How to actually do it
You do not need to implement the maths from scratch — the open-source ecosystem has moved quickly, and several training libraries now ship on-policy distillation trainers. But you should understand the loop, because the failure modes live in it. Conceptually, one training step looks like this:
# Conceptual on-policy distillation step (illustrative, not runnable).
# student = small model you can self-host and will ship
# teacher = stronger frozen model (open-weight, self-hosted, or an API)
for batch in prompt_loader:
# 1. Student samples its OWN answers (this is the "on-policy" part)
trajectories = student.generate(batch, num_samples=4)
# 2. Teacher scores the student's tokens — no waiting for a final reward.
# One teacher forward pass gives a dense, per-token signal.
teacher_logprobs = teacher.forward(trajectories) # frozen
student_logprobs = student.forward(trajectories)

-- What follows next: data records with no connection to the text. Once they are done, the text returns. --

(* ===== verification/Upstream.v ===== *)
(** * Upstream caches

    The client of another binary cache ([pkg/cache/upstream]), the health checker
    ([pkg/cache/healthcheck]), and the choice of an upstream ([getHealthyUpstreams],
    [selectUpstream], [getNarInfoFromUpstream], [narInfoGenuinelyAbsentUpstream] of
    [pkg/cache/cache.go]).  The network is a function from the number of a request, and
    the request, to what becomes of it; the probes of several upstreams run at once, so
    their selection is a machine that steps in any order. *)
From stdpp Require Import sorting.
From S2P Require Import Prelude GoStd Nar CacheInfo NarInfoDB NarInfoCache NarServe.

(** ** Requests *)

(** A parsed [url.URL]: no user, no fragment; the path is escaped. *)
Record base_url := mkBase {
  u_scheme : string;
  u_hostname : string;
  u_path : string;
  u_rawquery : string;
}.

Record request := mkRequest {
  method : string;
  r_target : base_url;
  basic_auth : option (string * string);
  accept_encoding : option string;
}.

(** [content_length] is -1 when it is unknown. *)
Record response := mkResponse {
  StatusCode : Z;
  content_encoding : string;
  content_length : Z;
  r_body : stream;
}.

(** What [http.Client.Do] fails with. *)
Record transport_error := mkTransport {
  te_msg : string;
  te_timeout : bool;
  te_canceled : bool;
}.

(** What becomes of a request, and whether the context ends in the wait that follows: by
    its deadline ([Some true]) or cancelled. *)
Record attempt := mkAttempt {
  answer : result transport_error response;
  interrupted : option bool;
}.

Inductive upstream_err :=
  | ErrURLRequired
  | ErrURLMustContainScheme
  | ErrPublicKey
  | ErrPriority (e : num_error)
  | ErrUpstreamNotFound
  | ErrUnexpectedHTTPStatusCode
  | ErrSignatureValidationFailed
  | ErrNarInfoSyntax
  | ErrNarInfoCheck
  | ErrCacheInfo (e : info_error)
  | ErrTransport (e : transport_error)
  | ErrContext (deadline : bool)
  | ErrZstdReader
  | ErrBody
  | ErrNarURL (e : nar_error).

(** The requests sent and the time waited, in nanoseconds. *)
Record http := mkHttp {
  sent : list request;
  waited : Z;
}.

(** go-nix: keys, and parsing and checking narinfos. *)
Class NarInfoLib `{GoNix} := {
  PublicKey : Type;
  ParsePublicKey : string → option PublicKey;
  ParseNarInfo : string → option NarInfo;
  CheckNarInfo : NarInfo → bool;
  VerifyWith : string → list signature → list PublicKey → bool;
}.

Notation HM := (eff http upstream_err).

(** ** URLs *)

(** [url.URL.JoinPath] with one element. *)
Definition JoinPath (u : base_url) (elem : string) : base_url :=
  let p := if has_prefix "/" (u_path u) then join [u_path u; elem] else str_drop 1 (join ["/" +:+ u_path u; elem]) in
  let slash s := bool_decide (last_byte s = "/") in
  mkBase (u_scheme u) (u_hostname u) (if slash elem && negb (slash p) then p +:+ "/" else p) (u_rawquery u).

(** [nar.URL.JoinURL] *)
Definition JoinURL (u : URL) (uri : base_url) : result nar_error base_url :=
  p ← pathWithCompression u;
  let uri := JoinPath uri ("/" +:+ p) in
  let q := encode (Query u) in
  Ok (if bool_decide (q = "") then uri else
      mkBase (u_scheme uri) (u_hostname uri) (u_path uri)
        (if bool_decide (u_rawquery uri = "") then q else u_rawquery uri +:+ "&" +:+ q)).

(** [url.URL.Query]: malformed pairs are dropped. *)
Definition Query_of (u : base_url) : values :=
  foldl (λ m piece, match parse_pair m piece with Ok m => m | Err _ => m end) ∅ (split_on "&" (u_rawquery u)).

(** ** An upstream *)

Definition Millisecond : Z := 10 ^ 6.
Definition Second : Z := 10 ^ 9.
Definition defaultHTTPTimeout : Z := 3 * Second.
Definition defaultHTTPRetries : nat := 3.
Definition defaultRetryBackoff : Z := 100 * Millisecond.
Definition defaultRetryBackoffCap : Z := 2 * Second.
Definition default_priority : Z := 40.

Section upstream.
Context `{GN : GoNix} {SG : Signing} {NL : NarInfoLib} {CD : Codec}.

Record Cache := mkCache {
  url : base_url;
  priority : Z;
  publicKeys : list PublicKey;
  netrcAuth : option (string * string);
  isHealthy : bool;
  dialerTimeout : Z;
  responseHeaderTimeout : Z;
  retryBackoff : Z;
  retryBackoffCap : Z;
}.

Record Options := mkOptions {
  PublicKeys : list string;
  NetrcCredentials : option (string * string);
  DialerTimeout : Z;
  ResponseHeaderTimeout : Z;
  RetryBackoff : Z;
}.

Definition SetHealthy (b : bool) (c : Cache) : Cache :=
  mkCache (url c) (priority c) (publicKeys c) (netrcAuth c) b (dialerTimeout c) (responseHeaderTimeout c) (retryBackoff c) (retryBackoffCap c).
Definition SetPriority (p : Z) (c : Cache) : Cache :=
  mkCache (url c) p (publicKeys c) (netrcAuth c) (isHealthy c) (dialerTimeout c) (responseHeaderTimeout c) (retryBackoff c) (retryBackoffCap c).

Definition validateURL (u : base_url) : result upstream_err () :=
  if bool_decide (u_scheme u = "") then Err ErrURLMustContainScheme else Ok ().

(** [strconv.ParseUint(s, 10, 16)] *)
Definition parse_uint16 (s : string) : result num_error Z :=
  n ← parse_uint s; if (n <? 2 ^ 16)%Z then Ok n else Err ErrRange.

Definition url_priority (u : base_url) : result upstream_err Z :=
  match Query_of u !! "priority" with
  | None => Ok default_priority
  | Some vs =>
      p ← map_err ErrPriority (parse_uint16 (default "" (head vs)));
      Ok (if (p <=? 0)%Z then default_priority else p)
  end.

Definition New (u : option base_url) (opts : option Options) : result upstream_err Cache :=
  u ← of_option ErrURLRequired u;
  let opts := default (mkOptions [] None 0 0 0) opts in
  let or_default v d := if (0 <? v)%Z then v else d in
  _ ← validateURL u;
  keys ← mapM (λ k, of_option ErrPublicKey (ParsePublicKey k)) (PublicKeys opts);
  p ← url_priority u;
  Ok (mkCache u p keys (NetrcCredentials opts) false
        (or_default (DialerTimeout opts) defaultHTTPTimeout) (or_default (ResponseHeaderTimeout opts) defaultHTTPTimeout)
        (or_default (RetryBackoff opts) defaultRetryBackoff) defaultRetryBackoffCap).

(** ** Requests with retries *)

Definition isRetriableTransportError (e : transport_error) : bool :=
  existsb (contains (te_msg e))
    ["http2: server sent GOAWAY"; "http2: timeout awaiting response headers"; "connection reset by peer"; "broken pipe"].

(** [isTimeout] of an error of [doRequest]. *)
Definition isTimeout (e : upstream_err) : bool := match e with ErrTransport e => te_timeout e | ErrContext d => d | _ => false end.
Definition isCanceled (e : upstream_err) : bool := match e with ErrTransport e => te_canceled e | ErrContext d => negb d | _ => false end.

(** [for n := 0; n < attempt && delay < cap; n++ { delay *= 2 }] *)
Fixpoint doubled (cap delay : Z) (n : nat) : Z :=
  match n with
  | O => delay
  | S n => if (delay <? cap)%Z then doubled cap (delay * 2) n else delay
  end.

Definition retry_delay (c : Cache) (attempt : nat) : Z :=
  if (retryBackoff c <=? 0)%Z then 0 else
  let delay := doubled (retryBackoffCap c) (retryBackoff c) attempt in
  if (retryBackoffCap c <? delay)%Z then retryBackoffCap c else delay.

(** What becomes of the n-th request, counted from 0. *)
Context (net : nat → request → attempt).

Definition addAuthToRequest (c : Cache) (r : request) : request :=
  match netrcAuth c with
  | None => r
  | Some up => mkRequest (method r) (r_target r) (Some up) (accept_encoding r)
  end.

(** [httpClient.Do] *)
Definition Do (r : request) : HM attempt := λ h,
  (Ok (net (length (sent h)) r), mkHttp (sent h ++ [r]) (waited h)).

(** A wait that is interrupted counts for nothing. *)
Definition waitRetryBackoff (c : Cache) (attempt : nat) (ends : option bool) : HM () := λ h,
  match ends with
  | Some d => (Err (ErrContext d), h)
  | None => (Ok (), mkHttp (sent h) (waited h + retry_delay c attempt))
  end.

Definition idempotent (m : string) : bool := bool_decide (m = "GET" ∨ m = "HEAD").

(** The attempts from the i-th on; [retries] more may follow. *)
Fixpoint attempts (c : Cache) (retries i : nat) (r : request) : HM response :=
  a ← Do r;
  match answer a with
  | Ok resp => mret resp
  | Err e =>
      if negb (idempotent (method r) && isRetriableTransportError e) then throw (ErrTransport e) else
      match retries with
      | O => throw (ErrTransport e)
      | S retries => _ ← waitRetryBackoff c i (interrupted a); attempts c retries (S i) r
      end
  end.

Definition doRequest (c : Cache) (m : string) (u : base_url) (mutator : request → request) : HM response :=
  attempts c (defaultHTTPRetries - 1) 0 (mutator (addAuthToRequest c (mkRequest m u None None))).

(** ** The methods *)

Definition narinfo_url (c : Cache) (hash : string) : base_url := JoinPath (url c) (NarInfoURLPath hash).

(** The sizes are [uint64]s, 0 when they are absent. *)
Definition fill_file_size (ni : NarInfo) : NarInfo :=
  if bool_decide (FileSize ni = 0%Z ∧ InfoCompression ni = CompressionTypeNone)
  then mkInfo _ (StorePath ni) (InfoURL ni) (InfoCompression ni) (FileHash ni) (NarSize ni) (NarHash ni) (NarSize ni) (References ni)
         (Deriver ni) (System ni) (Signatures ni) (CA ni)
  else ni.

Definition GetNarInfo (c : Cache) (hash : string) : HM NarInfo :=
  resp ← doRequest c "GET" (narinfo_url c hash) id;
  if negb (bool_decide (StatusCode resp = 200%Z)) then
    throw (if bool_decide (StatusCode resp = 404%Z) then ErrUpstreamNotFound else ErrUnexpectedHTTPStatusCode)
  else
  ni ← lift (of_option ErrNarInfoSyntax (if s_breaks (r_body resp) then None else ParseNarInfo (s_bytes (r_body resp))));
  if negb (CheckNarInfo ni) then throw ErrNarInfoCheck else
  if negb (bool_decide (publicKeys c = [])) && negb (VerifyWith (Fingerprint ni) (Signatures ni) (publicKeys c))
  then throw ErrSignatureValidationFailed
  else mret (fill_file_size ni).

(** [HasNarInfo], [HasNar]: a timeout is an answer. *)
Definition has (c : Cache) (u : base_url) (mutator : request → request) : HM bool :=
  r ← try (E' := upstream_err) (doRequest c "HEAD" u mutator);
  match r with
  | Err e => if isTimeout e then mret false else throw e
  | Ok resp => mret (StatusCode resp <? 400)%Z
  end.

Definition HasNarInfo (c : Cache) (hash : string) : HM bool := has c (narinfo_url c hash) id.

Definition HasNar (c : Cache) (u : URL) (mutator : request → request) : HM bool :=
  target ← lift (map_err ErrNarURL (JoinURL u (url c))); has c target mutator.

Definition zstdMutator (r : request) : request := mkRequest (method r) (r_target r) (basic_auth r) (Some "zstd").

# 3. Per-token reverse KL: pull the student towards the teacher at each state
per_token_loss = student_logprobs - teacher_logprobs # reverse KL term
loss = per_token_loss.mean()
# 4. Update only the student
loss.backward()
optimizer.step()
optimizer.zero_grad()
Three things make or break this in practice. First, the teacher choice: pick one whose reasoning style your small student can actually represent, and that is genuinely stronger on your task — the mechanism paper is blunt that a badly-matched teacher gives you nothing. Second, the warm-start: run a short round of cheap off-policy SFT first so the student is competent enough to generate usable trajectories, then switch to on-policy for the reasoning polish. Third, the eval loop: score the student on held-out problems every few hundred steps, because on-policy training can quietly drift if the teacher signal and your real objective diverge. If you are still deciding whether to train at all, our fine-tuning decision ladder is the right gut-check before you provision anything.
Once you have a distilled student, it slots into the same serving and agent stack you already run. A small reasoning model is a natural brain for a local agent — the pattern in our walkthrough on building a local AI agent with Ollama, a small model and MCP tools — and it keeps the reasoning on your own hardware end to end.
So — should you use it?
For most builders in India and the UK, on-policy distillation is now the default answer to a specific question: "how do I get reliable reasoning on a task I run at volume, without paying a frontier API forever?" It is not the answer to "how do I build something no model can do yet" — that is still RL and research territory. But those genuinely novel problems are rare. The common case is a task a big model already handles well, that you need cheaper, in-region, and under your control. That is exactly what this technique is for. Write the eval, pick a well-matched teacher, warm-start with a little SFT, then let the student learn from its own attempts under supervision. The research of 2026 has made the case; the economics make it worth acting on. A 35B model that reasons like a trillion-parameter one on agentic tasks is not a headline — it is a budget line you can now put on your own roadmap.